Brief:
Return the lines below that contain "which".

[Records drawn from a dataset]
[Start of section]

(* ===== verification/Common.v ===== *)
(** * Common protocol data: src/protocol/common and src/proxy/base.rs

    Commands, address types, addresses, the protocol-independent request, and
    the conversion of a request's address to a socket address, which consults
    the resolver of the host for domain names. *)

From Stdlib Require Import ZArith Lia.
From Stdlib Require Import Strings.Byte.
From stdpp Require Import base list strings numbers relations.
From S2P Require Import Prelude.

#[local] Open Scope Z_scope.

(** ** Commands (common/command.rs) *)

Definition CONNECT : byte := x01.
Definition BIND : byte := x02.
Definition UDP : byte := x03.

Inductive Command := Connect | Bind | Udp.

#[export] Instance Command_eq_dec : EqDecision Command.
Proof. solve_decision. Defined.

Definition Command_from (command : byte) : outcome Command :=
  if decide (command = CONNECT) then Ok Connect
  else if decide (command = BIND) then Ok Bind
  else if decide (command = UDP) then Ok Udp
  else Err (mkError Unsupported "Unsupported command request").

(** The discriminant of the [repr(u8)] enum: [command as u8]. *)
Definition Command_as_u8 (c : Command) : byte :=
  match c with Connect => x01 | Bind => x02 | Udp => x03 end.

Definition Command_fmt (c : Command) : string :=
  match c with Connect => "Connect" | Bind => "Bind" | Udp => "Udp" end.

(** ** Address types (common/atype.rs) *)

Definition ATYPE_IPV4 : byte := x01.
Definition ATYPE_DOMAIN_NAME : byte := x03.
Definition ATYPE_IPV6 : byte := x04.

Inductive Atype := IPv4 | IPv6 | DomainName.

#[export] Instance Atype_eq_dec : EqDecision Atype.
Proof. solve_decision. Defined.

(** The inherent [Atype::from], which is what the parsers call. *)
Definition Atype_from (atype : byte) : outcome Atype :=
  if decide (atype = ATYPE_IPV4) then Ok IPv4
  else if decide (atype = ATYPE_IPV6) then Ok IPv6
  else if decide (atype = ATYPE_DOMAIN_NAME) then Ok DomainName
  else Err (mkError Unsupported "Unsupported address type").

(** The [From<u8>] trait implementation, total, with IPv4 as default. *)
Definition Atype_From_u8 (atype : byte) : Atype :=
  if decide (atype = ATYPE_IPV4) then IPv4
  else if decide (atype = ATYPE_IPV6) then IPv6
  else if decide (atype = ATYPE_DOMAIN_NAME) then DomainName
  else IPv4.

Definition Atype_to_byte (a : Atype) : byte :=
  match a with
  | IPv4 => ATYPE_IPV4
  | IPv6 => ATYPE_IPV6
  | DomainName => ATYPE_DOMAIN_NAME
  end.

(** [atype as u8] *)
Definition Atype_as_u8 (a : Atype) : byte :=
  match a with IPv4 => x01 | IPv6 => x04 | DomainName => x03 end.

Definition Atype_fmt (a : Atype) : string :=
  match a with IPv4 => "IPv4" | IPv6 => "IPv6" | DomainName => "DomainName" end.

(** ** Supported protocols (proxy/base.rs) and transports (common/request.rs) *)

Inductive SupportedProtocols := SOCKS | TROJAN | DIRECT.

#[export] Instance SupportedProtocols_eq_dec : EqDecision SupportedProtocols.
Proof. solve_decision. Defined.

Inductive TransportProtocol := TransportTCP | TransportUDP.

#[export] Instance TransportProtocol_eq_dec : EqDecision TransportProtocol.
Proof. solve_decision. Defined.

(** ** Addresses (common/addr.rs) *)

Definition IPV4_SIZE : nat := 4.
Definition IPV6_SIZE : nat := 16.

(** [std::net::IpAddr], by the numeric value of the address. *)
Inductive IpAddr := V4 (addr : Z) | V6 (addr : Z).

#[export] Instance IpAddr_eq_dec : EqDecision IpAddr.
Proof. solve_decision. Defined.

(** [Ipv4Addr::octets] and [Ipv6Addr::octets]. *)
Definition octets (ip : IpAddr) : list byte :=
  match ip with V4 a => be_bytes 4 a | V6 a => be_bytes 16 a end.

Inductive IpAddress := IpAddr_ (ip : IpAddr) | Domain (inner : list byte).

#[export] Instance IpAddress_eq_dec : EqDecision IpAddress.
Proof. solve_decision. Defined.

Record IpAddrPort := mkIpAddrPort { ip : IpAddress; port : Z }.

#[export] Instance IpAddrPort_eq_dec : EqDecision IpAddrPort.
Proof. solve_decision. Defined.

(** [IpAddress::len] *)
Definition IpAddress_len (a : IpAddress) : nat :=
  match a with
  | IpAddr_ (V4 _) => IPV4_SIZE
  | IpAddr_ (V6 _) => IPV6_SIZE
  | Domain d => length d
  end.

Definition from_u32 (addr : Z) : IpAddress := IpAddr_ (V4 addr).
Definition from_u128 (addr : Z) : IpAddress := IpAddr_ (V6 addr).
Definition from_bytes (addr : list byte) : IpAddress := Domain addr.

(** [std::net::SocketAddr] *)
Record SocketAddr := mkSocketAddr { sa_ip : IpAddr; sa_port : Z }.

#[export] Instance SocketAddr_eq_dec : EqDecision SocketAddr.
Proof. solve_decision. Defined.

(** *** UTF-8 validation, as [std::str::from_utf8] *)

Definition in_range (lo hi : Z) (b : byte) : bool :=
  (lo <=? u8_to_Z b) && (u8_to_Z b <=? hi).

Definition is_cont (b : byte) : bool := in_range 128 191 b.

Fixpoint utf8_valid (bs : list byte) : bool :=
  match bs with
  | [] => true
  | b :: bs1 =>
      if in_range 0 127 b then utf8_valid bs1
      else match bs1 with
      | [] => false
      | c :: bs2 =>
          if in_range 194 223 b then is_cont c && utf8_valid bs2
          else match bs2 with
          | [] => false
          | d :: bs3 =>
              if in_range 224 239 b then
                (if in_range 224 224 b then in_range 160 191 c
                 else if in_range 237 237 b then in_range 128 159 c
                 else is_cont c) && is_cont d && utf8_valid bs3
              else match bs3 with
              | [] => false
              | e :: bs4 =>
                  in_range 240 244 b &&
                  (if in_range 240 240 b then in_range 144 191 c
                   else if in_range 244 244 b then in_range 128 143 c
                   else is_cont c) && is_cont d && is_cont e && utf8_valid bs4
              end
          end
      end
  end.

(** *** Name resolution *)

(** The resolver of the host: [(name, port).to_socket_addrs()]. *)
Class Resolver := {
  to_socket_addrs : list byte -> Z -> list SocketAddr + Error
}.

Definition LOOPBACK_NAME : list byte := [x31; x32; x37; x2e; x30; x2e; x30; x2e; x31].

(** [impl Into<SocketAddr> for IpAddrPort] *)
Definition IpAddrPort_into `{Resolver} (a : IpAddrPort) : outcome SocketAddr :=
  match ip a with
  | IpAddr_ addr => Ok (mkSocketAddr addr (port a))
  | Domain domain =>
      let name := if utf8_valid domain then domain else LOOPBACK_NAME in
      match to_socket_addrs name (port a) with
      | inr _ => Panic "Failed to resolve DNS name"
      | inl addrs =>
          match head addrs with
          | Some n => Ok n
          | None => Panic "No DNS result for the domain name"
          end
      end
  end.

(** ** The universal request (common/request.rs) *)

Record InboundRequest := mkInboundRequest {
  atype : Atype;
  addr_port : IpAddrPort;
  command : Command;
  transport_protocol : TransportProtocol;
  proxy_protocol : SupportedProtocols;
}.

#[export] Instance InboundRequest_eq_dec : EqDecision InboundRequest.
Proof. solve_decision. Defined.

Definition InboundRequest_new (at_ : Atype) (addr : IpAddress) (cmd : Command)
    (p : Z) (tp : TransportProtocol) (pp : SupportedProtocols) : InboundRequest :=
  mkInboundRequest at_ (mkIpAddrPort addr p) cmd tp pp.

(** ** Well-formedness *)

(** The values the integer and length fields can have. *)
Definition addr_ok (a : IpAddress) : Prop :=
  match a with
  | IpAddr_ (V4 z) => u32_ok z
  | IpAddr_ (V6 z) => u128_ok z
  | Domain d => (length d <= 255)%nat
  end.

(** The address type announces the address that follows. *)
Definition atype_of (a : IpAddress) : Atype :=
  match a with
  | IpAddr_ (V4 _) => IPv4
  | IpAddr_ (V6 _) => IPv6
  | Domain _ => DomainName
  end.

(** The wire format of an address in SOCKS5 and in Trojan: the octets of an IP
    address, a domain name preceded by its length. *)
Definition wire_addr (a : IpAddress) : list byte :=
  match a with
  | IpAddr_ i => octets i
  | Domain d => as_u8 (Z.of_nat (length d)) :: d
  end.

Definition transport_of (c : Command) : TransportProtocol :=
  match c with Udp => TransportUDP | _ => TransportTCP end.

(** The invariant of a request that came out of a parser. *)
Record request_ok (r : InboundRequest) : Prop := {
  request_addr_ok : addr_ok (ip (addr_port r));
  request_port_ok : u16_ok (port (addr_port r));
  request_atype : atype r = atype_of (ip (addr_port r));
  request_transport : transport_protocol r = transport_of (command r);
}.

(** ** Lemmas *)

Lemma Command_from_as_u8 c : Command_from (Command_as_u8 c) = Ok c.
Proof. by destruct c. Qed.

Lemma Command_from_Ok b c : Command_from b = Ok c -> b = Command_as_u8 c.
Proof.
  unfold Command_from. repeat case_decide; intros; simplify_eq; done.
Qed.

Lemma Atype_from_as_u8 a : Atype_from (Atype_as_u8 a) = Ok a.
Proof. by destruct a. Qed.

Lemma Atype_from_Ok b a : Atype_from b = Ok a -> b = Atype_as_u8 a.
Proof.
  unfold Atype_from. repeat case_decide; intros; simplify_eq; done.
Qed.

Lemma length_octets ip : length (octets ip) = IpAddress_len (IpAddr_ ip).
Proof. destruct ip; apply length_be_bytes. Qed.

Lemma be_val_octets i : addr_ok (IpAddr_ i) ->
  be_val (octets i) = match i with V4 z => z | V6 z => z end.
Proof.
  destruct i; intros H; apply be_val_be_bytes_small;
    change (Z.of_nat 4) with 4; change (Z.of_nat 16) with 16; exact H.
Qed.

[End of section]

Answer space:
    the conversion of a request's address to a socket address, which consults
(** The inherent [Atype::from], which is what the parsers call. *)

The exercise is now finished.